Mary rose and went to the stove. She came back with a kettle and poured boiling water over a dish of almonds to blanch them.
“We ought to have made this fruit cake a week ago to have it really good,” she said, and shelved the subject of Truxton Beaufort.
“It will be good enough as it is,” said Mrs. Flippin; “there isn’t anybody in the county that can beat me when it comes to baking cakes.”
“Where’s Fiddle,” Mary said, suddenly; “can you see her from the window, Mother?”
Mrs. Flippin could not.
“Well, she’s probably sailing her celluloid fish in the chickens’ water pan,” said Mary; “I’ll go out and look her up in a minute.”
But Fiddle was not sailing celluloid fish. Columbus-like she had decided that there were wider seas than the water pan. Once upon a time her grandmother had taken her to the bottom of the hill, and at the bottom of the hill there had been a lot of water, and Fiddle had walked in it with her bare feet, and had splashed. She had liked it much better than the chickens’ pan.
So she had picked up her three celluloid fish and had trotted down the path. She wore her pink rompers, and as she bobbed along she was like a mammoth rose-petal blown by the wind.

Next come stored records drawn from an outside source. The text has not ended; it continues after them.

(** The case of the ready token asks the transport to remove the connect
    method. *)
Example ready_token_names_connect_handler :
  removeAllListeners_calls (VStr "socket_ready") =
    [CallRemoveListener "connect" (Method onConnect);
     CallSuperRemoveAllListeners (VStr "socket_ready")].
Proof. reflexivity. Qed.

(** [send('eth_getBalance', ['0xabc'])] answered with [{id: 0, result: '0x10'}]. *)
Example send_scenario :
  log (exec (send "eth_getBalance" [VStr "0xabc"] ;;
             transport_calls_back 0 VNull balance_response) w0) =
    [CallToPayload "eth_getBalance" [VStr "0xabc"];
     CallConnectionSend balance_request 0;
     CallSuperRemoveAllListeners (VNum 0);
     CallResolve 0 balance_response;
     CallValidate balance_response].
Proof. reflexivity. Qed.

(** [sendBatch([methodA, methodB], module)]. *)
Example sendBatch_scenario :
  log (exec (sendBatch [0; 1] "latest" ;;
             transport_calls_back 0 VNull (VArray [VObject [("result", VNum 1)];
                                                   VObject [("result", VNum 2)]])) w0) =
    [CallBeforeExecution 0 "latest";
     CallToPayload "eth_getBalance" [VStr "0xabc"; VStr "latest"];
     CallBeforeExecution 1 "latest";
     CallToPayload "eth_getCode" [VStr "0xdef"; VStr "latest"];
     CallConnectionSend
       (PArray [VObject [("jsonrpc", VStr "2.0"); ("id", VNum 0);
                         ("method", VStr "eth_getBalance");
                         ("params", VArray [VStr "0xabc"; VStr "latest"])];
                VObject [("jsonrpc", VStr "2.0"); ("id", VNum 1);
                         ("method", VStr "eth_getCode");
                         ("params", VArray [VStr "0xdef"; VStr "latest"])]]) 0;
     CallSuperRemoveAllListeners VUndefined;
     CallResolve 0 (VArray [VObject [("result", VNum 1)]; VObject [("result", VNum 2)]])].
Proof. reflexivity. Qed.

(** ** The further properties at concrete inputs *)

(** A lost connection reported to the callback of a [send]. *)
Lemma send_propagates_transport_error_witness :
  truthy connection_lost = true /\
  state_of 1 (exec (send "eth_getBalance" [VStr "0xabc"] ;;
                    transport_calls_back 0 connection_lost VUndefined) w0) =
    Some (Rejected connection_lost).
Proof.
  split; [reflexivity|].
  exact (proj1 (send_propagates_transport_error
                  "eth_getBalance" [VStr "0xabc"] connection_lost VUndefined w0 eq_refl)).
Defined.

(** The tokens of the demo are distinct; the ready token names [onConnect]. *)
Lemma removeAllListeners_dispatch_witness :
  NoDup (category_tokens (C := Demo.C)) /\
  log (exec (removeAllListeners (VStr "socket_ready")) w0) =
    [CallRemoveListener "connect" (Method onConnect);
     CallSuperRemoveAllListeners (VStr "socket_ready")].
Proof.
  assert (NoDup (category_tokens (C := Demo.C))) as Hnd
    by (apply (bool_decide_unpack _); vm_compute; exact I).
  split; [exact Hnd|].
  exact (proj1 (proj2 (proj2 (proj2 (removeAllListeners_dispatch w0 Hnd))))).
Defined.

(** Registration followed by the removal of the close category: the function
    registered on [end] and the function asked to be removed differ. *)
Lemma registered_and_removed_functions_never_meet_witness :
  let calls :=
    drop (length (log w0))
      (log (exec (perform_all [OpRegisterEventListeners;
                               OpRemoveAllListeners (VStr "socket_close")]) w0)) in
  CallOn "end" (Bound onClose 4) ∈ calls /\
  CallRemoveListener "end" (Method onClose) ∈ calls /\
  Bound onClose 4 <> Method onClose /\
  target (Method onClose) <> onReady.
Proof.
  intros calls.
  assert (CallOn "end" (Bound onClose 4) ∈ calls) as Hon
    by (apply list_elem_of_In; vm_compute; tauto).
  assert (CallRemoveListener "end" (Method onClose) ∈ calls) as Hrm
    by (apply list_elem_of_In; vm_compute; tauto).
  split; [exact Hon|]. split; [exact Hrm|]. split.
  - exact (proj1 (proj2 (registered_and_removed_functions_never_meet
                           [OpRegisterEventListeners;
                            OpRemoveAllListeners (VStr "socket_close")] w0))
             "end" (Bound onClose 4) "end" (Method onClose) Hon Hrm).
  - exact (proj2 (proj2 (registered_and_removed_functions_never_meet
                           [OpRegisterEventListeners;
                            OpRemoveAllListeners (VStr "socket_close")] w0))
             "end" (Method onClose) Hrm).
Defined.
(** * The ARP module of IncludeOS (src/net/ip4/arp.cpp)

    A shallow embedding of [net::Arp]: the cache, the queue of packets waiting
    for resolution, the two timers, the four counters, and the calls made on
    the link-layer delegate.  Every member function of arp.cpp is a function
    on the record [Arp]; [Expects] is the only way a call can fail and is the
    [Contract_violation] outcome of [result]. *)

From stdpp Require Import base option list gmap fin_maps.
From Stdlib Require Import ZArith Lia.

(** ** Addresses, headers, packets *)

(** [IP4::addr] is its 32-bit [whole], [MAC::Addr] its 48 bits; both are [Z]. *)

(** Modelled from the spec: [IP4::ADDR_BCAST] (net/ip4/addr.hpp is not under
    src/), 255.255.255.255. *)
Definition ADDR_BCAST : Z := 4294967295.

(** Modelled from the spec: [MAC::BROADCAST] (hw/mac_addr.hpp is not under
    src/), ff:ff:ff:ff:ff:ff. *)
Definition MAC_BROADCAST : Z := 281474976710655.

(** Modelled from the spec: [Arp::header] and the opcode constants (arp.hpp is
    not under src/); the 28 bytes of the wire format as a packed struct. *)
Record header := mk_header {
  htype : Z;
  ptype : Z;
  hlen_plen : Z;
  opcode : Z;
  shwaddr : Z;
  sipaddr : Z;
  dhwaddr : Z;
  dipaddr : Z
}.

Definition H_request : Z := 1.
Definition H_reply : Z := 2.
Definition H_htype_eth : Z := 1.
Definition H_ptype_ip4 : Z := 2048.
Definition H_hlen_plen : Z := 1540.

Inductive Ethertype := Ethertype_ARP | Ethertype_IP4.

Global Instance Ethertype_eq_dec : EqDecision Ethertype.
Proof. solve_decision. Defined.

(** A packet buffer.  [pckt_size] is [size()]; [pckt_layer_begin] is what
    [reinterpret_cast<header*>(pckt->layer_begin())] reads, that is the first
    28 bytes of the buffer's storage seen through [header], whatever [size()]
    says; [pckt_body] is the rest of the data; [pckt_chain_] is the next
    buffer of the chain. *)
#[warnings="-register-all"] Inductive Packet := mk_Packet {
  pckt_size : Z;
  pckt_layer_begin : header;
  pckt_body : list Z;
  pckt_chain_ : option Packet
}.

(** Modelled from the spec: [Packet::chain] (net/packet.hpp is not under
    src/), which appends at the tail of the chain. *)
Fixpoint chain (q p : Packet) : Packet :=
  match q with
  | mk_Packet sz l b c =>
      mk_Packet sz l b (Some (match c with None => p | Some n => chain n p end))
  end.

(** The buffers of a chain, head first, each without its link. *)
Fixpoint buffers (q : Packet) : list Packet :=
  match q with
  | mk_Packet sz l b c =>
      mk_Packet sz l b None :: match c with None => [] | Some n => buffers n end
  end.

(** Modelled from the spec: [Stack::create_packet] with [PacketArp::init],
    [set_dest_mac] and [set_opcode] (net/ip4/packet_arp.hpp is not under
    src/).  [init] fills hardware type, protocol type, lengths, sender MAC,
    sender IPv4 and target IPv4 of a fresh buffer of 28 bytes. *)
Definition PacketArp_init (local_mac local_ip dest_ip : Z) : Packet :=
  mk_Packet 28
    (mk_header H_htype_eth H_ptype_ip4 H_hlen_plen 0 local_mac local_ip 0 dest_ip)
    [] None.

Definition set_header (f : header → header) (p : Packet) : Packet :=
  mk_Packet (pckt_size p) (f (pckt_layer_begin p)) (pckt_body p) (pckt_chain_ p).

Definition set_dest_mac (m : Z) : Packet → Packet :=
  set_header (λ h, mk_header (htype h) (ptype h) (hlen_plen h) (opcode h)
                      (shwaddr h) (sipaddr h) m (dipaddr h)).

Definition set_opcode (op : Z) : Packet → Packet :=
  set_header (λ h, mk_header (htype h) (ptype h) (hlen_plen h) op
                      (shwaddr h) (sipaddr h) (dhwaddr h) (dipaddr h)).

(** ** Timers and cache entries *)

(** Modelled from the spec: [Timer] (util/timer.hpp is not under src/), a
    single-shot relative timer: [start] arms it (again), [stop] cancels it,
    and it is no longer running when its callback runs. *)
Inductive Timer := Timer_stopped | Timer_armed (d : Z).

Definition is_running (t : Timer) : bool :=
  match t with Timer_stopped => false | Timer_armed _ => true end.

Definition Timer_start (d : Z) (t : Timer) : Timer := Timer_armed d.
Definition Timer_stop (t : Timer) : Timer := Timer_stopped.

(** Modelled from the spec: [Arp::Cache_entry] (arp.hpp is not under src/): a
    MAC and the time of its last refresh; an entry is expired when
    [now - timestamp >= flush_interval]. *)
Record Cache_entry := mk_Cache_entry { mac : Z; timestamp : Z }.

Definition Cache_entry_update (now : Z) (e : Cache_entry) : Cache_entry :=
  mk_Cache_entry (mac e) now.

Definition Cache_entry_expired (now flush_interval : Z) (e : Cache_entry) : bool :=
  (flush_interval <=? now - timestamp e)%Z.

(** ** The module state *)

(** One call of the link-layer delegate: [linklayer_out_(pckt, dest, type)]. *)
Record Link_call := mk_Link_call {
  call_pckt : Packet;
  call_dest : Z;
  call_type : Ethertype
}.

(** What the module reads from its host at each call: [inet_.ip_addr()] and
    [RTC::time_since_boot()]. *)
Record Inet := mk_Inet { ip_addr : Z; time_since_boot : Z }.

Record Arp := mk_Arp {
  requests_rx_ : Z;
  requests_tx_ : Z;
  replies_rx_ : Z;
  replies_tx_ : Z;
  mac_ : Z;
  proxy_ : option (Z → bool);
  cache_ : gmap Z Cache_entry;
  waiting_packets_ : gmap Z Packet;
  resolve_timer_ : Timer;
  flush_timer_ : Timer;
  flush_interval_ : Z;
  linklayer_out_ : list Link_call   (* the calls made so far, oldest first *)
}.

(** [x++] on a [uint32_t] statistic. *)
Definition incr32 (x : Z) : Z := ((x + 1) mod 2 ^ 32)%Z.

Definition set_requests_rx (f : Z → Z) (s : Arp) : Arp :=
  mk_Arp (f (requests_rx_ s)) (requests_tx_ s) (replies_rx_ s) (replies_tx_ s)
    (mac_ s) (proxy_ s) (cache_ s) (waiting_packets_ s) (resolve_timer_ s)
    (flush_timer_ s) (flush_interval_ s) (linklayer_out_ s).

Definition set_requests_tx (f : Z → Z) (s : Arp) : Arp :=
  mk_Arp (requests_rx_ s) (f (requests_tx_ s)) (replies_rx_ s) (replies_tx_ s)
    (mac_ s) (proxy_ s) (cache_ s) (waiting_packets_ s) (resolve_timer_ s)
    (flush_timer_ s) (flush_interval_ s) (linklayer_out_ s).

Definition set_replies_rx (f : Z → Z) (s : Arp) : Arp :=
  mk_Arp (requests_rx_ s) (requests_tx_ s) (f (replies_rx_ s)) (replies_tx_ s)
    (mac_ s) (proxy_ s) (cache_ s) (waiting_packets_ s) (resolve_timer_ s)
    (flush_timer_ s) (flush_interval_ s) (linklayer_out_ s).

Definition set_replies_tx (f : Z → Z) (s : Arp) : Arp :=
  mk_Arp (requests_rx_ s) (requests_tx_ s) (replies_rx_ s) (f (replies_tx_ s))
    (mac_ s) (proxy_ s) (cache_ s) (waiting_packets_ s) (resolve_timer_ s)
    (flush_timer_ s) (flush_interval_ s) (linklayer_out_ s).

Definition set_proxy_ (p : option (Z → bool)) (s : Arp) : Arp :=
  mk_Arp (requests_rx_ s) (requests_tx_ s) (replies_rx_ s) (replies_tx_ s)
    (mac_ s) p (cache_ s) (waiting_packets_ s) (resolve_timer_ s)
    (flush_timer_ s) (flush_interval_ s) (linklayer_out_ s).

Definition set_cache (f : gmap Z Cache_entry → gmap Z Cache_entry) (s : Arp) : Arp :=
  mk_Arp (requests_rx_ s) (requests_tx_ s) (replies_rx_ s) (replies_tx_ s)
    (mac_ s) (proxy_ s) (f (cache_ s)) (waiting_packets_ s) (resolve_timer_ s)
    (flush_timer_ s) (flush_interval_ s) (linklayer_out_ s).

Definition set_waiting_packets (f : gmap Z Packet → gmap Z Packet) (s : Arp) : Arp :=
  mk_Arp (requests_rx_ s) (requests_tx_ s) (replies_rx_ s) (replies_tx_ s)
    (mac_ s) (proxy_ s) (cache_ s) (f (waiting_packets_ s)) (resolve_timer_ s)
    (flush_timer_ s) (flush_interval_ s) (linklayer_out_ s).

Definition set_resolve_timer (f : Timer → Timer) (s : Arp) : Arp :=
  mk_Arp (requests_rx_ s) (requests_tx_ s) (replies_rx_ s) (replies_tx_ s)
    (mac_ s) (proxy_ s) (cache_ s) (waiting_packets_ s) (f (resolve_timer_ s))
    (flush_timer_ s) (flush_interval_ s) (linklayer_out_ s).

Definition set_flush_timer (f : Timer → Timer) (s : Arp) : Arp :=
  mk_Arp (requests_rx_ s) (requests_tx_ s) (replies_rx_ s) (replies_tx_ s)
    (mac_ s) (proxy_ s) (cache_ s) (waiting_packets_ s) (resolve_timer_ s)
    (f (flush_timer_ s)) (flush_interval_ s) (linklayer_out_ s).

(** [linklayer_out_(pckt, dest, type)]: the call is appended to the record. *)
Definition linklayer_out (pckt : Packet) (dest : Z) (type : Ethertype) (s : Arp) : Arp :=
  mk_Arp (requests_rx_ s) (requests_tx_ s) (replies_rx_ s) (replies_tx_ s)
    (mac_ s) (proxy_ s) (cache_ s) (waiting_packets_ s) (resolve_timer_ s)
    (flush_timer_ s) (flush_interval_ s)
    (linklayer_out_ s ++ [mk_Link_call pckt dest type]).

(** The outcome of a call: it returns, or a contract ([Expects]) is violated. *)
Inductive result (A : Type) := Ok (a : A) | Contract_violation.
Arguments Ok {A} a.
Arguments Contract_violation {A}.

Global Instance result_bind : MBind result :=
  λ A B f r, match r with Ok a => f a | Contract_violation => Contract_violation end.

(** ** The member functions of arp.cpp *)

(** [Arp::Arp(Stack& inet)]: fresh statistics, the MAC of the link, nothing
    cached, nothing waiting, no timer running, no proxy. *)
Definition Arp_init (link_addr flush_interval : Z) : Arp :=
  mk_Arp 0 0 0 0 link_addr None ∅ ∅ Timer_stopped Timer_stopped flush_interval [].

(** [Arp::cache(ip, mac)] *)
Definition cache (inet : Inet) (ip m : Z) (s : Arp) : Arp :=
  match cache_ s !! ip with
  | Some entry =>
      if negb (mac entry =? m)%Z then
        set_cache (λ c, <[ip := mk_Cache_entry m (time_since_boot inet)]> (delete ip c)) s
      else
        set_cache (<[ip := Cache_entry_update (time_since_boot inet) entry]>) s
  | None =>
      let s1 := set_cache (<[ip := mk_Cache_entry m (time_since_boot inet)]>) s in
      if negb (is_running (flush_timer_ s1)) then
        set_flush_timer (Timer_start (flush_interval_ s1)) s1
      else s1
  end.

(** [Arp::arp_respond(hdr_in, ack_ip)] *)
Definition arp_respond (hdr_in : header) (ack_ip : Z) (s : Arp) : Arp :=
  let s1 := set_replies_tx incr32 s in
  let res := PacketArp_init (mac_ s1) ack_ip (sipaddr hdr_in) in
  let res := set_dest_mac (shwaddr hdr_in) res in
  let res := set_opcode H_reply res in
  let dest := shwaddr hdr_in in
  linklayer_out res dest Ethertype_ARP s1.

(** [Arp::arp_resolve(next_hop)], which is what [arp_resolver_] is bound to. *)
Definition arp_resolve (inet : Inet) (next_hop : Z) (s : Arp) : Arp :=
  let req := PacketArp_init (mac_ s) (ip_addr inet) next_hop in
  let req := set_dest_mac MAC_BROADCAST req in
  let req := set_opcode H_request req in
  let s1 := set_requests_tx incr32 s in
  linklayer_out req MAC_BROADCAST Ethertype_ARP s1.

(** [Arp::await_resolution(pckt, next_hop)] *)
Definition await_resolution (inet : Inet) (pckt : Packet) (next_hop : Z) (s : Arp) : Arp :=
  match waiting_packets_ s !! next_hop with
  | Some queue =>
      set_waiting_packets (<[next_hop := chain queue pckt]>) s
  | None =>
      let s1 := set_waiting_packets (<[next_hop := pckt]>) s in
      let s2 := arp_resolve inet next_hop s1 in
      set_resolve_timer (Timer_start 1) s2
  end.

(** [Arp::transmit(pckt, next_hop)], built without ARP_PASSTHROUGH. *)
Definition transmit (inet : Inet) (pckt : Packet) (next_hop : Z) (s : Arp) : result Arp :=
  if (pckt_size pckt =? 0)%Z then Contract_violation
  else if (next_hop =? ADDR_BCAST)%Z then
    Ok (linklayer_out pckt MAC_BROADCAST Ethertype_IP4 s)
  else
    match cache_ s !! next_hop with
    | None => Ok (await_resolution inet pckt next_hop s)
    | Some cache_entry => Ok (linklayer_out pckt (mac cache_entry) Ethertype_IP4 s)
    end.

(** [Arp::resolve_waiting()].  The loop visits every key of the map once; the
    model visits them in the order of [map_to_list], and nothing below
    depends on that order. *)
Definition resolve_waiting (inet : Inet) (s : Arp) : Arp :=
  if decide (waiting_packets_ s = ∅) then
    set_resolve_timer Timer_stop s
  else
    let s1 := foldl (λ s' packet_it, arp_resolve inet packet_it.1 s') s
                (map_to_list (waiting_packets_ s)) in
    set_resolve_timer (Timer_start 1) s1.
(** The phase the loop reports for a completed future. *)
Definition classify (fut : future) : string :=
  match snd fut with
  | Raise _ => "error"
  | Ok (_, content) =>
      if (Py.len (Py.get (fst fut) "title" "") + 10
            <? Py.len (truncate content))%nat
      then "success" else "failed"
  end.

(** The invocation the loop makes for the [k]-th future it completes. *)
Definition task_event (total_urls k : nat) (fut : future) : event :=
  {| ev_label := Py.get (fst fut) "link" "unknown";
     ev_status := classify fut;
     ev_current := k;
     ev_total := total_urls |}.

(** The mapping after the futures of a list have been recorded. *)
Definition record_result (m : gmap string string) (fut : future)
  : gmap string string :=
  match snd fut with
  | Ok (url, content) => <[url := truncate content]> m
  | Raise _ => m
  end.

Definition results_after (futures : list future) (m : gmap string string)
  : gmap string string :=
  foldl record_result m futures.

Definition links (urls_data : list (gmap string string)) : list string :=
  omap (fun url_data => url_data !! "link") urls_data.

(** The invocations a callback sees from the loop, when none raises. *)
Definition loop_calls (total_urls : nat) (progress_callback : option callback)
    (start : nat) (futures : list future) : list event :=
  match progress_callback with
  | None => []
  | Some _ => imap (fun k => task_event total_urls (start + S k)) futures
  end.

(** The futures in the order the loop meets them. *)
Definition completed_futures (BeautifulSoup : string -> result (list node))
    (env : environment) (urls_data : list (gmap string string))
  : list future :=
  as_completed (completion env) (submit_all BeautifulSoup env urls_data).

(** The key under which a future is recorded, if it has a result. *)
Definition future_url (fut : future) : option string :=
  match snd fut with
  | Ok (url, _) => Some url
  | Raise _ => None
  end.

(** Every fetch of the batch fails. *)
Definition all_failed (env : environment)
    (urls_data : list (gmap string string)) : Prop :=
  forall i url_data link,
    urls_data !! i = Some url_data ->
    url_data !! "link" = Some link ->
    fetch_failed link (server env i).

(** The reply of the check service says that the request left through
    Tor. *)
Definition confirms_tor (r : CheckResponse) : Prop :=
  exists fields,
    check_json r = Some (JObject fields)
    /\ fields !! "IsTor" = Some (JBool true).


(** A reply that the retry policy answers with another attempt while
    retries are left: a fault, or a status of the list, or a 413, 429 or
    503 that comes with a [Retry-After] header; the header, if there is
    one, must be readable. *)
Definition retried (forcelist : list Z) (r : reply) : Prop :=
  match r with
  | Answer st hdrs _ =>
      (st ∈ forcelist
       \/ (has_retry_after hdrs = true /\ st ∈ RETRY_AFTER_STATUS_CODES))
      /\ sleep hdrs = Ok tt
  | ConnectFault _ => True
  | ReadFault _ => True
  end.

(** A reply that sends the client elsewhere. *)
Definition redirection (r : reply) : Prop :=
  match r with
  | Answer st hdrs _ => is_Some (location hdrs) /\ st ∈ REDIRECT_STATI
  | ConnectFault _ => False
  | ReadFault _ => False
  end.

(** A counter allows [k] more retries. *)
Definition allows (k : nat) (counter : option nat) : Prop :=
  match counter with
  | None => True
  | Some m => (k <= m)%nat
  end.

(** The invocations made before the fetches, and those made after. *)
Definition preflight_calls (env : environment)
    (urls_data : list (gmap string string))
    (progress_callback : option callback) : list event :=
  calls (snd (preflight env urls_data progress_callback)).

Definition task_calls (BeautifulSoup : string -> result (list node))
    (env : environment) (urls_data : list (gmap string string))
    (max_workers : Z) (progress_callback : option callback) : list event :=
  drop (length (preflight_calls env urls_data progress_callback))
       (snd (scrape_multiple BeautifulSoup env urls_data max_workers
               progress_callback)).

(** A callback that does not raise on the invocations that no handler
    surrounds. *)
Definition lenient (f : callback) : Prop :=
  forall seen ev,
    ev_status ev = "checking" \/ ev_status ev = "error" ->
    f seen ev = Returns.

Definition always_raises (f : callback) : Prop :=
  forall seen ev, f seen ev <> Returns.

(** A callback whose exceptions all derive from [Exception]. *)
Definition raises_exceptions_only (f : callback) : Prop :=
  forall seen ev, f seen ev <> RaisesBaseException.

(** The batch has a task for the Tor network. *)
Definition has_onion (urls_data : list (gmap string string)) : Prop :=
  exists url_data link,
    url_data ∈ urls_data
    /\ url_data !! "link" = Some link
    /\ Py.contains ".onion" link = true.

(** A tag with one of the names occurs in the node. *)
Fixpoint has_tag (names : list string) (n : node) : bool :=
  match n with
  | NavigableString _ => false
  | Tag nm cs =>
      bool_decide (nm ∈ names)
      || (fix go (l : list node) : bool :=
            match l with
            | [] => false
            | c :: l' => has_tag names c || go l'
            end) cs
  end.

(** The strings of a node that are not below a tag with one of the
    names. *)
Fixpoint kept_strings (names : list string) (n : node) : list string :=
  match n with
  | NavigableString s => [s]
  | Tag nm cs =>
      if bool_decide (nm ∈ names) then []
      else (fix go (l : list node) : list string :=
              match l with
              | [] => []
              | c :: l' => kept_strings names c ++ go l'
              end) cs
  end.

(** A word: not empty and free of whitespace. *)
Definition nonspace (c : ascii) : Prop := Py.isspace c = false.

Definition word (w : string) : Prop :=
  w <> "" /\ Forall nonspace (list_ascii_of_string w).

Fixpoint without_spaces (s : string) : string :=
  match s with
  | EmptyString => EmptyString
  | String c s' =>
      if Py.isspace c then without_spaces s' else String c (without_spaces s')
  end.

(** ** Inputs of the concrete runs *)

Module Scenario.

Definition html_parser := HtmlParser.html_parser.

(** No server can be reached and the Tor check fails. *)
Definition offline (order : list nat) : environment :=
  {| probe := Raise ProxyError;
     server := fun _ _ => ConnectFault ConnectTimeout;
     completion := order |}.

Definition hello_page : string :=
  "<html><body><script>x</script>Hello World</body></html>".

(** Every server answers 200 with the same page. *)
Definition serving (page : string) (order : list nat) : environment :=
  {| probe := Raise ProxyError;
     server := fun _ _ => Answer 200 no_headers page;
     completion := order |}.

Fixpoint letters (n : nat) : string :=
  match n with
  | O => EmptyString
  | S n' => String "a" (letters n')
  end.

(** A page whose text is 2005 characters long once the title [Long] and
    the separator are in front of it. *)
Definition long_page : string := letters 1998.

Definition long_result : gmap string string :=
  {[ "http://long.test/" :=
       "Long - " +:+ letters 1993 +:+ "...(truncated)" ]}.

(** The check service answers, and says the request did not come through
    Tor. *)
Definition not_tor : CheckResponse :=
  {| check_status := 200;
     check_json :=
       Some (JObject {[ "IP" := JString "203.0.113.7";
                        "IsTor" := JBool false ]}) |}.

Definition unavailable : CheckResponse :=
  {| check_status := 503; check_json := None |}.

(** A server that answers 503 to the first [n] attempts and the page
    after that. *)
Definition flaky (n : nat) (page : string) : nat -> reply :=
  fun k =>
    if (k <? n)%nat then Answer 503 no_headers ""
    else Answer 200 no_headers page.

Definition silent : callback := fun _ _ => Returns.
Definition faulty : callback := fun _ _ => RaisesException.

(** Raises on the failed phase only. *)
Definition picky : callback :=
  fun _ ev =>
    if String.eqb (ev_status ev) "failed" then RaisesException else Returns.

Definition onion_task : gmap string string :=
  task "http://alpha.onion/" "Alpha".

Definition three_tasks : list (gmap string string) :=
  [task "http://alpha.onion/" "Alpha";
   task "http://beta.test/" "Beta";
   task "http://alpha.onion/" "Alpha again"].

End Scenario.

(** ** The logger of the module

    Lines 15-34 run when the module is imported: they fetch the logger
    [robin.scrape] and attach handlers to it unless it has some already.
    A handler is its class, its level, where it writes and its format;
    [isinstance] follows the classes of [logging], where [FileHandler]
    derives from [StreamHandler]. *)

Module Logging.

Inductive handler_class : Type :=
  | Handler
  | StreamHandler
  | FileHandler.

Record handler : Type :=
  { handler_cls : handler_class;
    handler_level : Z;
    handler_target : string;
    handler_format : string }.

Record logger : Type :=
  { logger_level : Z;
    handlers : list handler }.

At the foot of the hill she came upon a little brown stream. It was just a thread of a stream, very shallow with a lot of big flat stones. Fiddle walked straight into it, and the clear water swept over her toes. She put in her little fish, and quite unexpectedly, they swam away. She followed and came to where the stream was spanned by a rail-fence which separated the Flippin farm from the road. The lowest rail was about as high above the stream as her own fast-beating heart. She ducked under it and discovered one of her fish whirling in a small eddy. It was a red fish and she was very fond of it. She made a sudden grab, caught it, lost her balance and sat down in the water. After the first shock, she found that she liked it. The other fish had continued on their journey towards the river. Perhaps some day they would come to the sea. Fiddle forgot them. She held the little red fish fast and splashed the water with her heels.
Now on each side of the water was a road, which went up a hill each way, so that cars coming down, put on speed to go up, and forded the stream which was a mere thread of water except after high rains.
Randy was talking to the Major as he came down the hill. He did not see Fiddle until he was almost upon her. He was driving at high speed, and there was only a second in which to jam things down and pull things up and stop the car.
Kemp was behind him. He was not prepared for Randy’s sudden stop. He swerved sharply to the left, slammed into a telegraph pole—and came back to life to find somebody bending over him. “Who is looking after the lady, sir?” he managed to murmur.